AI + Hardware, Industries: This category of AI-native products represents medium-to-small opportunities for startups. It involves integrating AI technology into hardware products, such as smart home devices and wearables. These products may require longer development and market acceptance timelines, and are constrained by industry-specific factors.

In our AI investments, we favor enterprises that can directly leverage AI technology to create new value and deliver innovative services or products — those with disruptive potential at the frontier of AI technology.
At the same time, when evaluating investment opportunities, we pay special attention to AI applications that can rapidly respond to market demand, with high innovation and user orientation. We selectively seek out and support those enterprises most likely to lead industry transformation and achieve commercial success, thereby building a diversified portfolio with high growth potential.

So what will continue to drive progress and commercial success in AI?
We believe the following key factors are essential:
Improvement in Foundation Model Capabilities: Continuously optimizing and enhancing AI's foundation models to achieve more accurate, more efficient intelligent processing capabilities.
Reduction in Inference Costs: Lowering the computational costs of AI applications through technological innovation, making them more accessible and easier to popularize.
Upgrade of AI Infrastructure: Investing in the infrastructure required for AI, such as cloud computing platforms and big data processing centers, to provide solid support for AI technology applications.

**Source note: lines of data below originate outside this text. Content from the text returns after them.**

Lemma index_returns_post_bind {A B} (Q : B -> Prop) (m : M A) (k : A -> M B) :
  bumps m -> returns m ->
  (forall a f, wf f -> exists b f', k a f = (Ok b, f') /\ Q b) ->
  forall f, wf f -> exists b f', bind m k f = (Ok b, f') /\ Q b.
Proof.
  intros Bm Hm Hk f Hwf. unfold bind.
  destruct (Hm f Hwf) as (a & f1 & E). rewrite E.
  apply Hk. eapply index_wf_bumped; eauto.
Qed.

Lemma index_well_typed_fields r i k v l d s p o g :
  well_typed (Obj r i k v l d s p o g) = true ->
  (forall kind, k = Some kind -> String.eqb kind "Literal" = true -> d <> None) /\
  (forall x y, x = s \/ x = p \/ x = o \/ x = g -> x = Some y -> well_typed y = true).
Proof.
  simpl. rewrite !andb_true_iff. intros ((((Hk & Hs) & Hp) & Ho) & Hg). split.
  - intros kind -> Hl. destruct d; [discriminate |]. rewrite Hl in Hk. discriminate.
  - intros x y [->|[->|[->| ->]]] ->; assumption.
Qed.

Lemma index_prototype_free_fields r i k v l d s p o g :
  prototype_free (Obj r i k v l d s p o g) = true ->
  (forall kind, k = Some kind ->
     String.eqb kind "BlankNode" || String.eqb kind "NamedNode" = true ->
     in_prototype v = false) /\
  (forall x y, x = s \/ x = p \/ x = o \/ x = g -> x = Some y -> prototype_free y = true).
Proof.
  simpl. rewrite !andb_true_iff. intros ((((Hk & Hs) & Hp) & Ho) & Hg). split.
  - intros kind -> Hn. rewrite Hn in Hk. destruct (in_prototype v); [discriminate | reflexivity].
  - intros x y [->|[->|[->| ->]]] ->; assumption.
Qed.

Each Generation Has Its Opportunities; Embrace Youth
In the AI era, technology, products, and infrastructure are developing rapidly in parallel. This requires entrepreneurs to not only have forward-looking technical cognition, but also to begin building products at the early stages of technological development. The requirement for entrepreneurs to simultaneously possess product intuition and technical capability means that AI founders today are younger than before. Because only those with very strong predictive ability regarding rapidly changing technology can build a good product.
Ten years ago, the release of the iPhone 4 catalyzed the mobile internet explosion, and those born in the 1980s chose to start businesses between ages 21 and 30. Now, as the AI wave arrives, more and more highly educated, smart, path-dependency-free young people born in the 1990s and mid-1990s are emerging — there is no shortage of talent on the supply side. This year may well become a dividing line for the age cohort of AI "major success" founders. They have faster learning and adaptation capabilities for new technology, giving them particular advantages in the AI field.
We believe that each generation has its opportunities, and each generation invests in its own. The AI era offers unique opportunities for young people. Their technical capabilities, innovative spirit, and high acceptance of new technology position them to succeed in this domain. Embrace youth — we will always bet heavily on young people.
Passion brings change; rhythm welcomes the future. Together with more young people, we will embrace this great era.